▶ _What the task asks_: The lines below starting at the line containing "rewrite (view_state _" and ending at the line containing "destruct (parse_step options" are to be repeated exactly, with both ends kept and nothing else added.
━━━
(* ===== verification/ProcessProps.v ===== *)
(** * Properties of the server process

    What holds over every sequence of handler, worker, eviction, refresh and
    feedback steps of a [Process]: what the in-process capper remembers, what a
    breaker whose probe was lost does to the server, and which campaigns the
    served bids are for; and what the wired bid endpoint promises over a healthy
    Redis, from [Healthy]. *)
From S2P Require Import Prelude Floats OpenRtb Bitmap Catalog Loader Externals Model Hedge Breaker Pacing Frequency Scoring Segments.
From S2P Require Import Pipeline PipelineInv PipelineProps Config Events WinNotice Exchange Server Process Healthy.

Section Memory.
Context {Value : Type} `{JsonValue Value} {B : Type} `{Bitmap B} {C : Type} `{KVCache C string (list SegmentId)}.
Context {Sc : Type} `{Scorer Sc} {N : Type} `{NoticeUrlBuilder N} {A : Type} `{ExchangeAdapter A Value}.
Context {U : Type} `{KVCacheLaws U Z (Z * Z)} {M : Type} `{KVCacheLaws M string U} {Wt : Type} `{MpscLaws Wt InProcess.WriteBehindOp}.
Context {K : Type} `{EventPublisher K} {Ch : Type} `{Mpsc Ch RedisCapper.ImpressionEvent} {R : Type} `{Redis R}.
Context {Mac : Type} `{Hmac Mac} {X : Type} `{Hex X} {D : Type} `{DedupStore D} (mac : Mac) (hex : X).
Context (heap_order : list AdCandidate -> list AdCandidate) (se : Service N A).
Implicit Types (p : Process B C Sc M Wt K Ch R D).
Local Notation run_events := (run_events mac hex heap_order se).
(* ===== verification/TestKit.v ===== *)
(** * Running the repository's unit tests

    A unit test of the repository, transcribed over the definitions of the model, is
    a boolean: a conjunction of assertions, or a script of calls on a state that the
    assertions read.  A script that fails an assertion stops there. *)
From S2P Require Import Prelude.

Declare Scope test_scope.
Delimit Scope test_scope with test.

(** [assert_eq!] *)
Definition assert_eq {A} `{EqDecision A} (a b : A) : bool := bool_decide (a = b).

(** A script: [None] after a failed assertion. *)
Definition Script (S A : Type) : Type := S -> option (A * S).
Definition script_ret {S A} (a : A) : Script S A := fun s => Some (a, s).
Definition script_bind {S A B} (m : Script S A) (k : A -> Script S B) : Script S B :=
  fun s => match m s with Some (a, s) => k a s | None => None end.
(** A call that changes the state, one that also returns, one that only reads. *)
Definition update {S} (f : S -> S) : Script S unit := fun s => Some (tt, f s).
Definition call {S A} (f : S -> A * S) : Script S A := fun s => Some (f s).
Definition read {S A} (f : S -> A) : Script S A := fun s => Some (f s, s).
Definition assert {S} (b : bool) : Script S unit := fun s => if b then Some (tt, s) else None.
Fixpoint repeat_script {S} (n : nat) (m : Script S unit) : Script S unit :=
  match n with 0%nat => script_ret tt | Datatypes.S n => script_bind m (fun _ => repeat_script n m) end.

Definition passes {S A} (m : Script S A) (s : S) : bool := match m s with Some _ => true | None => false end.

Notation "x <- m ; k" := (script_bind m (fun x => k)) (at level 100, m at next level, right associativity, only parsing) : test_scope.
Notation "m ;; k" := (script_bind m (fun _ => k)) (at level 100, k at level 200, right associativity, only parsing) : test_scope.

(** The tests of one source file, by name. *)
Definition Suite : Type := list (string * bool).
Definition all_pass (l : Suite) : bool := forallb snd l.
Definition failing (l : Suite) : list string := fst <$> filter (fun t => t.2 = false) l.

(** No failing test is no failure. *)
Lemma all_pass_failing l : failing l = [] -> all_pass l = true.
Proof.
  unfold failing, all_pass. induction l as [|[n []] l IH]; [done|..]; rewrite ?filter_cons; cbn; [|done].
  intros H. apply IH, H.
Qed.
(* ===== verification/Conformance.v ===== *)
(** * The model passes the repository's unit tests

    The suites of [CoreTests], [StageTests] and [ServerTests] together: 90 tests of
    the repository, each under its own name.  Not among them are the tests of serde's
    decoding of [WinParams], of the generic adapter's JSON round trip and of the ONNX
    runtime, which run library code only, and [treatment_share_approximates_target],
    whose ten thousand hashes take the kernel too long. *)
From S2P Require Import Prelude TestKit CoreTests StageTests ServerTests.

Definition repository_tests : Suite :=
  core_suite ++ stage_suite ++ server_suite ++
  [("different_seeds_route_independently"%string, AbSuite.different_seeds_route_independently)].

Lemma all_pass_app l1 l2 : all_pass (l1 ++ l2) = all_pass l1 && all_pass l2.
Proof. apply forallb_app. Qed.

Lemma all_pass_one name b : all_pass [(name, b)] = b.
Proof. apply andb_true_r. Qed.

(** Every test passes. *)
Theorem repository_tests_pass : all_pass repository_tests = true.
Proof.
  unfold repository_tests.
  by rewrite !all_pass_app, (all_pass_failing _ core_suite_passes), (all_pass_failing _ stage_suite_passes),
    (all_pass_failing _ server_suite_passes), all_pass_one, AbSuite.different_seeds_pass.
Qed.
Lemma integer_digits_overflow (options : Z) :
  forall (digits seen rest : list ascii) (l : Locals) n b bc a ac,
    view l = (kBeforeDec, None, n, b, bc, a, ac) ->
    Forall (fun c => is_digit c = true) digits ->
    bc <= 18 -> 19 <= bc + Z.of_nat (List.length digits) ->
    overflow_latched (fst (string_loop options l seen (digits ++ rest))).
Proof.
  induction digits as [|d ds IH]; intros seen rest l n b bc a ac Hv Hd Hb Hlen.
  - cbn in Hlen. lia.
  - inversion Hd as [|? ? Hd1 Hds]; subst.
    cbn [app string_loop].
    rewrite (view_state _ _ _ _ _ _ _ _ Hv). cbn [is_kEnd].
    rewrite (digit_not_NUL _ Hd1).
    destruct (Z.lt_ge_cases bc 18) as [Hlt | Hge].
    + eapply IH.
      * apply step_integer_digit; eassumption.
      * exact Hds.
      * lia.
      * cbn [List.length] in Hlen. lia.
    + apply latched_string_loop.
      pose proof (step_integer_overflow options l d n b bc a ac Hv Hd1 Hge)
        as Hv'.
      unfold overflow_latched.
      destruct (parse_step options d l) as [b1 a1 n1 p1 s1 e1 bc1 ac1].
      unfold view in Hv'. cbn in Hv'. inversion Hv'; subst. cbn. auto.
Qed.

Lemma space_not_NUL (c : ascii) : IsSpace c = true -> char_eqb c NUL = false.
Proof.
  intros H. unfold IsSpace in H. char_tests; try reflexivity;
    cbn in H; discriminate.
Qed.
━━━
▶ _Answer section_:
    rewrite (view_state _ _ _ _ _ _ _ _ Hv). cbn [is_kEnd].
    rewrite (digit_not_NUL _ Hd1).
    destruct (Z.lt_ge_cases bc 18) as [Hlt | Hge].
    + eapply IH.
      * apply step_integer_digit; eassumption.
      * exact Hds.
      * lia.
      * cbn [List.length] in Hlen. lia.
    + apply latched_string_loop.
      pose proof (step_integer_overflow options l d n b bc a ac Hv Hd1 Hge)
        as Hv'.
      unfold overflow_latched.
      destruct (parse_step options d l) as [b1 a1 n1 p1 s1 e1 bc1 ac1].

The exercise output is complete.